**Records to process**.
(** A candidate whose fields are in order; [passed] asks for its audit too. *)
Definition candidate_valid (passed : bool) (c : Candidate) : bool :=
  negb ((c_TaskID c ≟ "") || (c_ModuleID c ≟ "") || negb (commitID (c_SubmissionCommit c))
    || negb (SpecRef_valid (c_ModuleSpecRef c)) || negb (digestPattern (c_EvidenceSHA256 c))
    || passed && negb (c_AuditPassed c)).

(** The loops over candidates: each is valid and names another task. *)
Fixpoint candidates_valid (passed : bool) (seen : gset string) (candidates : list Candidate) : bool :=
  match candidates with
  | [] => true
  | c :: candidates =>
      if negb (candidate_valid passed c) || bool_decide (c_TaskID c ∈ seen) then false
      else candidates_valid passed ({[c_TaskID c]} ∪ seen) candidates
  end.

Definition validStoredCandidates (candidates : list Candidate) : bool :=
  match candidates with
  | [] => true
  | _ => negb (1024 <? Z.of_nat (length candidates)) && candidates_valid true ∅ candidates
  end.

Definition validConflictResult (result : MergeResult) : bool :=
  let audit := m_Audit result in
  (m_TenantID result ≠? "") && (m_ProjectID result ≠? "") && (m_IntegrationID result ≠? "")
  && (m_OwnerTaskID result ≠? "") && (0 <=? m_Attempt result) && (m_Attempt result <=? 3)
  && (m_Commit result ≟ "") && (m_RequestDigest result ≟ "") && Nat.eqb (length (m_Candidates result)) 0
  && Nat.eqb (length (m_Checks result)) 0 && negb (m_Duplicate result) && negb (m_Pending result)
  && (au_IntegrationID audit ≟ m_IntegrationID result) && (au_ProjectID audit ≟ m_ProjectID result)
  && negb (au_Passed audit) && Nat.ltb 0 (length (au_Findings audit))
  && validStoredCandidates (au_Candidates audit) && validCheckResults (au_Checks audit) false
  && digestPattern (au_EvidenceSHA256 audit) && negb (IsZero (au_CreatedAt audit)).

Definition sameConflictResult (left right : MergeResult) : bool :=
  validConflictResult left && validConflictResult right
  && (m_TenantID left ≟ m_TenantID right) && (m_ProjectID left ≟ m_ProjectID right)
  && (m_IntegrationID left ≟ m_IntegrationID right) && (m_OwnerTaskID left ≟ m_OwnerTaskID right)
  && (m_Attempt left =? m_Attempt right)
  && (au_EvidenceSHA256 (m_Audit left) ≟ au_EvidenceSHA256 (m_Audit right))
  && (au_Findings (m_Audit left) ≟ au_Findings (m_Audit right)).

Definition validStartAttemptRequest (request : StartAttemptRequest) : bool :=
  (sa_TenantID request ≠? "") && (sa_ProjectID request ≠? "") && (sa_IntegrationID request ≠? "")
  && (sa_OwnerTaskID request ≠? "") && (1 <=? sa_Attempt request) && (sa_Attempt request <=? 3)
  && (1 <=? sa_ExpectedVersion request).

Definition upper_byte (c : ascii) : ascii := if byte_in 97 122 c then ascii_of_N (N_of_ascii c - 32) else c.
(** [strings.ToUpper] as far as a comparison with an ASCII literal without [I],
    [S] or [K] from other letters can see it: U+0131 and U+017F upper to ASCII
    letters too, and are written out. *)
Fixpoint upper_bytes (l : list ascii) : list ascii :=
  match l with
  | [] => []
  | a :: l1 =>
      match l1 with
      | b :: l2 =>
          if byte_is 0xC4 a && byte_is 0xB1 b then "I"%char :: upper_bytes l2 else
          if byte_is 0xC5 a && byte_is 0xBF b then "S"%char :: upper_bytes l2 else
          upper_byte a :: upper_bytes l1
      | [] => [upper_byte a]
      end
  end.
Definition ToUpper (s : string) : string := of_bytes (upper_bytes (bytes s)).

(** One finding of a failed check suite, given the kinds that failed. *)
Definition check_finding (failed : list CheckKind) (f : Finding) : bool :=
  let named := HasPrefix (f_ID f) "integration-check-" in
  (f_Severity f ≟ "BLOCKING") && (named || (f_ID f ≟ "integration-checks-incomplete"))
  && (negb (named && (f_ID f ≠? "integration-check-runner"))
      || containsString failed (ToUpper (TrimPrefix (f_ID f) "integration-check-"))).

Definition check_failure (audit : Audit) (ownerTaskID : string) : bool :=
  if negb (Nat.eqb (length (au_Checks audit)) (length requiredCheckKinds))
     || negb (validCheckResults (au_Checks audit) false) then false else
  let failed := map k_Kind (List.filter (fun check => k_Status check ≠? CheckPassed) (au_Checks audit)) in
  if Nat.eqb (length failed) 0 then false else
  forallb (check_finding failed) (au_Findings audit)
  && existsb (fun f => containsString (f_Tasks f) ownerTaskID) (au_Findings audit).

**Your objective**. Can you repeat, word for word, every line above from the one containing "Definition validConflictResult (result" down to the one containing "left =? m_Attempt right)", including both?

**Reply**.
Definition validConflictResult (result : MergeResult) : bool :=
  let audit := m_Audit result in
  (m_TenantID result ≠? "") && (m_ProjectID result ≠? "") && (m_IntegrationID result ≠? "")
  && (m_OwnerTaskID result ≠? "") && (0 <=? m_Attempt result) && (m_Attempt result <=? 3)
  && (m_Commit result ≟ "") && (m_RequestDigest result ≟ "") && Nat.eqb (length (m_Candidates result)) 0
  && Nat.eqb (length (m_Checks result)) 0 && negb (m_Duplicate result) && negb (m_Pending result)
  && (au_IntegrationID audit ≟ m_IntegrationID result) && (au_ProjectID audit ≟ m_ProjectID result)
  && negb (au_Passed audit) && Nat.ltb 0 (length (au_Findings audit))
  && validStoredCandidates (au_Candidates audit) && validCheckResults (au_Checks audit) false
  && digestPattern (au_EvidenceSHA256 audit) && negb (IsZero (au_CreatedAt audit)).

Definition sameConflictResult (left right : MergeResult) : bool :=
  validConflictResult left && validConflictResult right
  && (m_TenantID left ≟ m_TenantID right) && (m_ProjectID left ≟ m_ProjectID right)
  && (m_IntegrationID left ≟ m_IntegrationID right) && (m_OwnerTaskID left ≟ m_OwnerTaskID right)
  && (m_Attempt left =? m_Attempt right)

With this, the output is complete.